- Task directions
Nothing below is to be printed except the lines between the line holding "att_room : (zlen" and the line holding "(∀ l, closes", inclusive, each exactly as it appears.

________________

Lemma put_message_spec a m data s : wrep a s → wo_use_chunks o = true → record_wf (RMessage m data) = true →
  fits (mkState (a_items a) (Some (default [] (a_open a) ++ [RMessage m data]))) →
  ∃ s', (_ ← start_chunk; on_chunk (cw_write_message m data)) s = (Ok (), s') ∧
    wrep (mkState (a_items a) (Some (default [] (a_open a) ++ [RMessage m data]))) s' ∧ ids s' = ids s.
Proof.
  intros Hs Hu Hw Hf. destruct (start_chunk_spec a s Hs Hu (start_chunk_fits _ _ _ Hs Hf)) as (s1 & E1 & Hs1 & Hi1).
  rewrite (bind_method_Ok _ _ _ _ _ E1).
  destruct (on_chunk_spec a s1 (RMessage m data) (cw_write_message m data) Hs1 Hf) as (s2 & E2 & Hs2 & Hi2).
  { intros h rs c Hroom Hc. by eapply cw_write_message_spec. }
  exists s2. split_and!; [exact E2|done|by rewrite Hi2].
Qed.

(** *** Attachments and metadata *)

Lemma raw_item_step l i s w' mode : wrep (mkState l None) s → (∀ rs z, i ≠ IChunk rs z) →
  wr_writer s = Some (Raw mode) → raw_rep (l ++ [i]) w' → fits (mkState (l ++ [i]) None) →
  wrep (mkState (l ++ [i]) None)
    (set_writer (Some (Raw w')) (set_attachments (wr_attachment_count s + if is_attachment i then 1 else 0)
       (wr_attachment_indexes s ++
        (if wo_emit_attachment_indexes o then option_list (item_attachment_index o (contents o l) i) else []))
       (set_metadatas (wr_metadata_count s + if is_metadata i then 1 else 0)
          (wr_metadata_indexes s ++
           (if wo_emit_metadata_indexes o then option_list (item_metadata_index (contents o l) i) else [])) s))).
Proof.
  intros [Ho Hl Hm Hc Ha Hac Hmd Hmc Hf] Hi Hw Hr Hf'. cbn [a_items a_open] in *.
  split; try done; cbn; rewrite ?indexed_snoc, ?count_of_snoc.
  - split; [|apply Hm]. by exists w'.
  - rewrite Hc. destruct i; try by rewrite app_nil_r. by destruct (Hi rs z).
  - rewrite Ha. by destruct (wo_emit_attachment_indexes o).
  - by rewrite Hac.
  - rewrite Hmd. by destruct (wo_emit_metadata_indexes o).
  - by rewrite Hmc.
Qed.

(** What the hasher of the data section has covered since it was wrapped around [base]. *)
Definition hash_from (base : bytes) (h : option hasher) (l : list item) : Prop :=
  ∃ d, contents o l = base ++ d ∧ data_hash o l = (λ h, hasher_update h d) <$> h.

Lemma raw_rep_hash l w : raw_rep l w ↔
  ∃ base h, ccw_rep (over file []) base h w (contents o l) ∧ hash_from base h l.
Proof.
  split; intros (base & h & Hr & Hh); exists base, h; (split; [done|]).
  - destruct Hr as (d & Hd & _ & _ & Hw). exists d. by rewrite <-Hh.
  - destruct Hh as (d & Hd & ->), Hr as (d' & Hd' & _ & _ & ->). rewrite Hd in Hd'. by apply (inj (app _)) in Hd' as <-.
Qed.

(** A writer with an attachment of [len] bytes begun, [data] of it given. *)
Record att_rep (l : list item) (header : AttachmentHeader) (len : Z) (data : bytes) (s : writer) : Prop := {
  att_writer : ∃ a base h, wr_writer s = Some (Attaching a) ∧ hash_from base h l ∧
    aw_rep (rep := ccw_rep (over file []) base h) (contents o l) header len (wo_calculate_attachment_crcs o) data a;
  att_begun : ∃ w, wrep (mkState l None) (set_writer (Some (Raw w)) s);
  att_header : c_wf AttachmentHeader_codec header = true;
  att_len : (zlen data ≤ len)%Z;
  att_room : (zlen (attachment_start (contents o l) header len) + attachment_body_len header len ≤ u64_max)%Z;
}.

Lemma start_attachment_spec a s header len : wrep a s → c_wf AttachmentHeader_codec header = true → (0 ≤ len)%Z →
  (∀ l, closes a l → (zlen (attachment_start (contents o l) header len) + attachment_body_len header len ≤ u64_max)%Z) →
  ∃ s' l, start_attachment len header s = (Ok (), s') ∧ closes a l ∧ att_rep l header len [] s' ∧ ids s' = ids s.
Proof.
  intros Hs Hh Hl Hroom. unfold start_attachment. destruct (finish_chunk_spec a s Hs) as (s1 & l & E1 & Hcl & Hs1 & Hi1).
  rewrite (bind_method_Ok _ _ _ _ _ E1). specialize (Hroom l Hcl).
  pose proof (wrep_mode _ _ Hs1) as ((w & Hw & (base & h & Hr & Hhash)%raw_rep_hash) & Hb). cbn [a_items] in *.
  unfold begin_attachment. rewrite Hw, (wrep_options _ _ Hs1).
  destruct (AttachmentWriter_new_spec (rep := ccw_rep (over file []) base h) (cap := u64_max) (contents o l) header len
    (wo_calculate_attachment_crcs o) Hh Hl Hroom w Hr) as (aw & E & Haw).
  rewrite E. eexists _, l. split_and!; [done|done| |done]. split; try done.
  - exists aw, base, h. by split_and!.
  - exists w. destruct Hs1 as [????????]. split; try done. split; [|done]. exists w. split; [done|]. apply raw_rep_hash. by exists base, h.
Qed.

________________

- Your solution
  att_room : (zlen (attachment_start (contents o l) header len) + attachment_body_len header len ≤ u64_max)%Z;
}.

Lemma start_attachment_spec a s header len : wrep a s → c_wf AttachmentHeader_codec header = true → (0 ≤ len)%Z →
  (∀ l, closes a l → (zlen (attachment_start (contents o l) header len) + attachment_body_len header len ≤ u64_max)%Z) →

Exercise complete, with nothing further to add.